YOUR INSTRUCTIONS ▸ Go through the following data and transcribe exactly the stretch of lines from the one holding "Record payload : Type" to the one holding "(at level 61, c", both included.

RECORD EXCERPTS ▸
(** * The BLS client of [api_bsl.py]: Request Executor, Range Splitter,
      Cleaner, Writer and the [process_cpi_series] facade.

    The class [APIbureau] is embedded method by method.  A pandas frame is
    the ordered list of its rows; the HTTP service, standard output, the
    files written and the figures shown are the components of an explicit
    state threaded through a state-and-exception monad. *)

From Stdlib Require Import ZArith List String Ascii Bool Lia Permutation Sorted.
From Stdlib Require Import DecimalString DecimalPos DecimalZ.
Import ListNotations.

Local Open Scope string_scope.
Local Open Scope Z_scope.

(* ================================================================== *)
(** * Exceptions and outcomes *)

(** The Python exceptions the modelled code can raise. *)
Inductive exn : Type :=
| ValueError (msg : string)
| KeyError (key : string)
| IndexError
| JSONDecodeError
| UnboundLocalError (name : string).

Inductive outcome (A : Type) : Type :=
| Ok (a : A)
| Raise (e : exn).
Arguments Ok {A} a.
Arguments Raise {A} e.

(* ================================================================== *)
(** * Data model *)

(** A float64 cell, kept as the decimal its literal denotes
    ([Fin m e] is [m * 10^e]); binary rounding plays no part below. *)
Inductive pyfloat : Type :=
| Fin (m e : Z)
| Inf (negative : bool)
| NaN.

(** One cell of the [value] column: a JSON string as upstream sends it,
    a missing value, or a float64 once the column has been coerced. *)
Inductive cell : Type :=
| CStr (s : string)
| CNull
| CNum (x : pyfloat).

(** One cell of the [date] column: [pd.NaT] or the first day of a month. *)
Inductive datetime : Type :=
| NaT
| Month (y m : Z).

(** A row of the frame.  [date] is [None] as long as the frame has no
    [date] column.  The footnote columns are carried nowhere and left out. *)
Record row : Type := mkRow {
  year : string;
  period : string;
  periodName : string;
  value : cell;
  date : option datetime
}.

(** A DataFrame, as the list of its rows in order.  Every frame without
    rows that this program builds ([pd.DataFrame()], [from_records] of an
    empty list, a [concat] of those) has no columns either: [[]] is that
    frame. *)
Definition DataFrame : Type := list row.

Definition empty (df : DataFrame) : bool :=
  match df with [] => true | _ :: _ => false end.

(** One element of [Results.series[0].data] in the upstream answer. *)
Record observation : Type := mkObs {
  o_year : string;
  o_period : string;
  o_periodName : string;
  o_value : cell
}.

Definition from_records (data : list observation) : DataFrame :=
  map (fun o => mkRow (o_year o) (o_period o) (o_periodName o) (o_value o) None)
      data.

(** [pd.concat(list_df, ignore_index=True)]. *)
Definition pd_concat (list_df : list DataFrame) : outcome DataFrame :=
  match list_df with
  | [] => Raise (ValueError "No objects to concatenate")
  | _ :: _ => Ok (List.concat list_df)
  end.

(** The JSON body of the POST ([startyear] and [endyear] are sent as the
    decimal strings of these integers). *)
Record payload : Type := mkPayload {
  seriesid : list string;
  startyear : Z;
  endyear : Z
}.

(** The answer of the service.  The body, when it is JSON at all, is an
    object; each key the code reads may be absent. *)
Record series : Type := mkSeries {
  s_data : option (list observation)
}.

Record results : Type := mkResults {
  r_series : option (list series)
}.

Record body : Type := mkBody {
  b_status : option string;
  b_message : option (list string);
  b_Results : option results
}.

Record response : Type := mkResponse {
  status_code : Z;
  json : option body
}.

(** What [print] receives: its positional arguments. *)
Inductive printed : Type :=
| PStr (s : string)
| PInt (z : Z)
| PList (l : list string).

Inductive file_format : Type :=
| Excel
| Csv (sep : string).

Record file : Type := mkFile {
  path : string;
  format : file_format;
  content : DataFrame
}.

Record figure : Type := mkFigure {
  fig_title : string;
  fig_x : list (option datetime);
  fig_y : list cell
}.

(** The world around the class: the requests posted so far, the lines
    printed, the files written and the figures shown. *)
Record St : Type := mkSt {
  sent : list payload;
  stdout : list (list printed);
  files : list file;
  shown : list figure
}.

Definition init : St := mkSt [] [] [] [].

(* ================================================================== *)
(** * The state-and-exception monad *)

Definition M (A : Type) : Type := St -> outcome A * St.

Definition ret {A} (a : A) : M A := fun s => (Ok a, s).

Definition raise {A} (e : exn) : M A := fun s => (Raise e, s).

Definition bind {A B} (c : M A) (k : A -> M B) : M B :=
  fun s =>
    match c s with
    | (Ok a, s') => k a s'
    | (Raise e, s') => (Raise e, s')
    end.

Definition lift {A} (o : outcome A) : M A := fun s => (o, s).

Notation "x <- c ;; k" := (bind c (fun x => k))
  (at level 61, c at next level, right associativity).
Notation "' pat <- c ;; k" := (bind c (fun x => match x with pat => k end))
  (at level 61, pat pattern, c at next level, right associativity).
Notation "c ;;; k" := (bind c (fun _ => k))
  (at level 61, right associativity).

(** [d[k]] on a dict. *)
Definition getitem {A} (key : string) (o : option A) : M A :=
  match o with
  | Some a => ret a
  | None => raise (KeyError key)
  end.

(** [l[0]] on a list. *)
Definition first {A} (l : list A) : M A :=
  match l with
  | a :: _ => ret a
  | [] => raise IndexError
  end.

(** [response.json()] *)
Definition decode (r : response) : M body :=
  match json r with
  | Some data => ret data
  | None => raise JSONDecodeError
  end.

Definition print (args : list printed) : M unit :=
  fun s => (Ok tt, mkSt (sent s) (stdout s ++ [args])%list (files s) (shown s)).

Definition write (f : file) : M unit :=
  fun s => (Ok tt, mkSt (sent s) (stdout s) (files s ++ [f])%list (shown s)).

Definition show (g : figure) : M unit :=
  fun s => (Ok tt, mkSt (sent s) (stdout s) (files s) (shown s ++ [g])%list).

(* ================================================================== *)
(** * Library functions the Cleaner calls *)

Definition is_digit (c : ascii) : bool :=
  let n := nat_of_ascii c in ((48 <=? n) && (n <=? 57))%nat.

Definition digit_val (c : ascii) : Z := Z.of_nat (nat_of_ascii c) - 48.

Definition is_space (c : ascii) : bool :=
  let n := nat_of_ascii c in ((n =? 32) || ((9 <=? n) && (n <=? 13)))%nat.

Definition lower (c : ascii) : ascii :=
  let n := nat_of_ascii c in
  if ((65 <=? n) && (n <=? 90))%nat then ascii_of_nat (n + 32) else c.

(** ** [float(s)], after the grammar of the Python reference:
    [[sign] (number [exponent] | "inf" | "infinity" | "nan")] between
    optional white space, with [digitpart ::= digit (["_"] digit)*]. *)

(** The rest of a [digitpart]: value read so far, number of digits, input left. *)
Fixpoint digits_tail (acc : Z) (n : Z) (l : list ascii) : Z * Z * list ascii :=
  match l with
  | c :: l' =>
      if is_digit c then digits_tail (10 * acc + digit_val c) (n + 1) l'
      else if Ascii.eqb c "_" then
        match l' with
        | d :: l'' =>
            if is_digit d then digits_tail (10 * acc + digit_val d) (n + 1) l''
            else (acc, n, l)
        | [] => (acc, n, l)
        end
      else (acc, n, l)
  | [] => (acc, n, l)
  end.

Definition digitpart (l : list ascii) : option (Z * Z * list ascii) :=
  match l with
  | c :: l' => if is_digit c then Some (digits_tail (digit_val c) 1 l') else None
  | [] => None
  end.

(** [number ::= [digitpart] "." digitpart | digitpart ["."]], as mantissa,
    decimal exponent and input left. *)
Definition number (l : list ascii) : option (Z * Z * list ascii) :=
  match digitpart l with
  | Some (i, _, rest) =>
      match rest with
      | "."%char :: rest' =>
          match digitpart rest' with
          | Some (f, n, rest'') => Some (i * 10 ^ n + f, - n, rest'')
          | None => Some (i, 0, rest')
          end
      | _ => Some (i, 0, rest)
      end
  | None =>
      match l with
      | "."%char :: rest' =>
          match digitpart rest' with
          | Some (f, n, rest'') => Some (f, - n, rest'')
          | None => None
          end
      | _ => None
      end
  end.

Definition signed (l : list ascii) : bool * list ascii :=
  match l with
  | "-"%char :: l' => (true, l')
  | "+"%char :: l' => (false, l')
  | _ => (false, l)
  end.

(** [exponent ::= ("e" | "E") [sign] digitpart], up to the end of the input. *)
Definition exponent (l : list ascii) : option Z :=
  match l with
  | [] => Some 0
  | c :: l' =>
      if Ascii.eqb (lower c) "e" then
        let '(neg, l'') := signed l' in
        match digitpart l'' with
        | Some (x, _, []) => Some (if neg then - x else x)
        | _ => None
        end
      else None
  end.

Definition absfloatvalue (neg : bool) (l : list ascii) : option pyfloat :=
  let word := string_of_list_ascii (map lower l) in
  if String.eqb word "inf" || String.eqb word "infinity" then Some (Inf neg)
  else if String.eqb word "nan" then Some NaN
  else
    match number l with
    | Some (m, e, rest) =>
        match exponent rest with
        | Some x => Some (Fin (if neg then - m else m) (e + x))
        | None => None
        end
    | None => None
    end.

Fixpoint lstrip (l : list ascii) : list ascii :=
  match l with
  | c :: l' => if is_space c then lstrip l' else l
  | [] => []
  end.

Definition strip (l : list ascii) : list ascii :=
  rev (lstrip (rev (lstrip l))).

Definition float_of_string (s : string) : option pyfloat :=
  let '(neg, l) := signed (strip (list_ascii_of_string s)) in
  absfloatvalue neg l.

EXERCISE RESPONSE ▸
Record payload : Type := mkPayload {
  seriesid : list string;
  startyear : Z;
  endyear : Z
}.

(** The answer of the service.  The body, when it is JSON at all, is an
    object; each key the code reads may be absent. *)
Record series : Type := mkSeries {
  s_data : option (list observation)
}.

Record results : Type := mkResults {
  r_series : option (list series)
}.

Record body : Type := mkBody {
  b_status : option string;
  b_message : option (list string);
  b_Results : option results
}.

Record response : Type := mkResponse {
  status_code : Z;
  json : option body
}.

(** What [print] receives: its positional arguments. *)
Inductive printed : Type :=
| PStr (s : string)
| PInt (z : Z)
| PList (l : list string).

Inductive file_format : Type :=
| Excel
| Csv (sep : string).

Record file : Type := mkFile {
  path : string;
  format : file_format;
  content : DataFrame
}.

Record figure : Type := mkFigure {
  fig_title : string;
  fig_x : list (option datetime);
  fig_y : list cell
}.

(** The world around the class: the requests posted so far, the lines
    printed, the files written and the figures shown. *)
Record St : Type := mkSt {
  sent : list payload;
  stdout : list (list printed);
  files : list file;
  shown : list figure
}.

Definition init : St := mkSt [] [] [] [].

(* ================================================================== *)
(** * The state-and-exception monad *)

Definition M (A : Type) : Type := St -> outcome A * St.

Definition ret {A} (a : A) : M A := fun s => (Ok a, s).

Definition raise {A} (e : exn) : M A := fun s => (Raise e, s).

Definition bind {A B} (c : M A) (k : A -> M B) : M B :=
  fun s =>
    match c s with
    | (Ok a, s') => k a s'
    | (Raise e, s') => (Raise e, s')
    end.

Definition lift {A} (o : outcome A) : M A := fun s => (o, s).

Notation "x <- c ;; k" := (bind c (fun x => k))
  (at level 61, c at next level, right associativity).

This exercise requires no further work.